14.Ownership and Participation in Hollywood Burger Holdings, Inc.

 

a) The Company acknowledges that Executive (through an entity which he owns, Mathis Ventures, LLC) is the principal shareholder of Hollywood Burger Holdings, Inc. (hereinafter “HBH”), a corporation that is legally separate and distinct from the Company. Executive’s stock and equity holdings in HBH and in Mathis Ventures, LLC are understood to be owned in their entirety by Executive and the Company shall have no claim with respect thereto.

 

b) The Company acknowledges that Executive is the Chief Executive Officer of HBH, and that he spends up to 10% of his working time dealing with HBH business.

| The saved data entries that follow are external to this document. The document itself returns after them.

(* ===== verification/SessionSpec.v ===== *)
(** * Logical sessions: no reuse of a retired generation, absolute expiry, bounds *)

From S2P Require Import Prelude PyFloat Identity ClusterModels Roles RolesFacts PyJson Wire Caches Session.
From Stdlib Require Import Sorted.
Import LogicalSessionRegistry LogicalSession(owner, active_generation, expires_at, retired).

(** ** The heap of expirations *)

(** In the order of their times. *)
Definition in_order {K} : list (float * K) → Prop := StronglySorted (λ a b, fltb b.1 a.1 = false).
Definition timed {K} (h : list (float * K)) : Prop := Forall (λ a, is_nan a.1 = false) h.

Lemma heappush_in_order {K} (leb : K → K → bool) x h :
  is_nan x.1 = false → timed h → in_order h → in_order (heappush leb x h).
Proof.
  intros Hx Ht Hs. induction Hs as [|y h Hs IH Hy]; simpl.
  { repeat constructor. }
  apply Forall_cons in Ht as [Hny Ht]. unfold entry_leb.
  destruct (feqb x.1 y.1) eqn:He; [destruct (leb x.2 y.2)|destruct (fltb x.1 y.1) eqn:Hl].
  1,3: constructor; [by constructor|]; apply Forall_cons_2; [float_order|];
    apply Forall_forall; intros z Hz; unfold timed in Ht; rewrite Forall_forall in Ht, Hy;
    specialize (Ht z Hz); specialize (Hy z Hz); float_order.
  all: constructor; [by apply IH|]; rewrite heappush_perm; apply Forall_cons_2; [simpl; float_order|done].
Qed.

Lemma timed_perm {K} (h h' : list (float * K)) : h ≡ₚ h' → timed h → timed h'.
Proof. intros Hp Ht. unfold timed. by rewrite <- Hp. Qed.

Lemma heapify_in_order {K} (leb : K → K → bool) l : timed l → in_order (heapify leb l).
Proof.
  induction l as [|x l IH]; intros Ht; [constructor|]. apply Forall_cons in Ht as [Hx Ht].
  apply heappush_in_order; [done| |by apply IH]. eapply timed_perm; [symmetry; apply heapify_perm|done].
Qed.

(** Pruning removes the expired sessions and no other. *)
Lemma prune_loop_exact now h m : in_order h → timed h → is_nan now = false →
  (∀ i x, m !! i = Some x → (expires_at x, i) ∈ h) →
  let '(h', m') := prune_loop now h m in
  (∃ k, h = k ++ h') ∧ (∀ i x, m' !! i = Some x → (expires_at x, i) ∈ h') ∧
  ∀ i x, m' !! i = Some x ↔ m !! i = Some x ∧ fleb (expires_at x) now = false.
Proof.
  intros Hs. revert m. induction Hs as [|[at_ j] h Hs IH Hh]; intros m Ht Hn Hm; simpl.
  { split_and!; [by exists []|done|]. intros i x. split; [|tauto]. intros Hi.
    by apply Hm, not_elem_of_nil in Hi. }
  apply Forall_cons in Ht as [Hat Ht]. simpl in Hat.
  destruct (fleb at_ now) eqn:Hexp.
  - set (m1 := match m !! j with Some x => _ | None => m end).
    assert (Hm1 : ∀ i x, m1 !! i = Some x ↔
      m !! i = Some x ∧ ¬ (i = j ∧ feqb (expires_at x) at_ = true)).
    { intros i x. unfold m1. destruct (m !! j) as [y|] eqn:Hj; [|naive_solver].
      destruct (feqb (expires_at y) at_) eqn:He; [|naive_solver congruence].
      rewrite lookup_delete_Some. naive_solver congruence. }
    specialize (IH m1 Ht Hn). destruct (prune_loop now h m1) as [h' m'].
    destruct IH as ([k ->] & Hin & Hkeep).
    { intros i x [Hi Hne]%Hm1. apply Hm in Hi as Hin. apply elem_of_cons in Hin as [E|Hin]; [|done].
      exfalso. apply Hne. injection E as <- ->. split; [done|]. float_order. }
    split_and!; [by exists ((at_, j) :: k)|done|]. intros i x. rewrite Hkeep, Hm1. split; [tauto|].
    intros [Hi Hl]. split; [|done]. split; [done|]. intros [_ He]. float_order.
  - split_and!; [by exists []|done|]. intros i x. split; [|tauto]. intros Hi. split; [done|].
    apply Hm in Hi. apply elem_of_cons in Hi as [E|Hi]; [by injection E as -> _|].
    rewrite Forall_forall in Hh, Ht. specialize (Hh _ Hi). specialize (Ht _ Hi). simpl in *. float_order.
Qed.

(** ** The invariant *)

Record session_inv (s : t) : Prop := {
  inv_ttl : isfinite (_ttl s) = true ∧ fltb (flit 0) (_ttl s) = true;
  inv_limits : (1 ≤ _max_sessions s ∧ 1 ≤ _max_generations s)%Z;
  inv_listed : ∀ i x, _sessions s !! i = Some x → (expires_at x, i) ∈ _expirations s;
  inv_order : in_order (_expirations s);
  inv_timed : timed (_expirations s);
  inv_size : (Z.of_nat (size (_sessions s)) ≤ _max_sessions s)%Z;
  inv_heap : (Z.of_nat (length (_expirations s)) ≤ 2 * _max_sessions s)%Z;
  inv_retired : ∀ i x, _sessions s !! i = Some x →
    (Z.of_nat (size (retired x)) ≤ _max_generations s)%Z ∧ active_generation x ∉ retired x }.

Executive shall take all necessary measures to ensure that the business of HBH does not exceed 10% of his working time. However, to further incentivize Executive to focus his efforts to enhance the Company’s short term profitability and its long term prospects, should the amount of working time spent by Executive on HBH business exceed 10%, Executive’s Base Salary shall be reduced dollar for dollar by the amount he is paid by HBH. Notwithstanding the foregoing or anything to the contrary set forth above in Section 2(b), Executive shall be permitted to continue to serve as Chairman of the HBH Board of Directors, or otherwise to remain on that company’s Board, without diminution of his Base Salary.

 

c) The Company acknowledges that any intellectual or other property that Executive develops or acquires which relates to the business of HBH is the property of Executive even if developed on premises maintained by the Company or by using equipment or other property or facilities belonging to the Company.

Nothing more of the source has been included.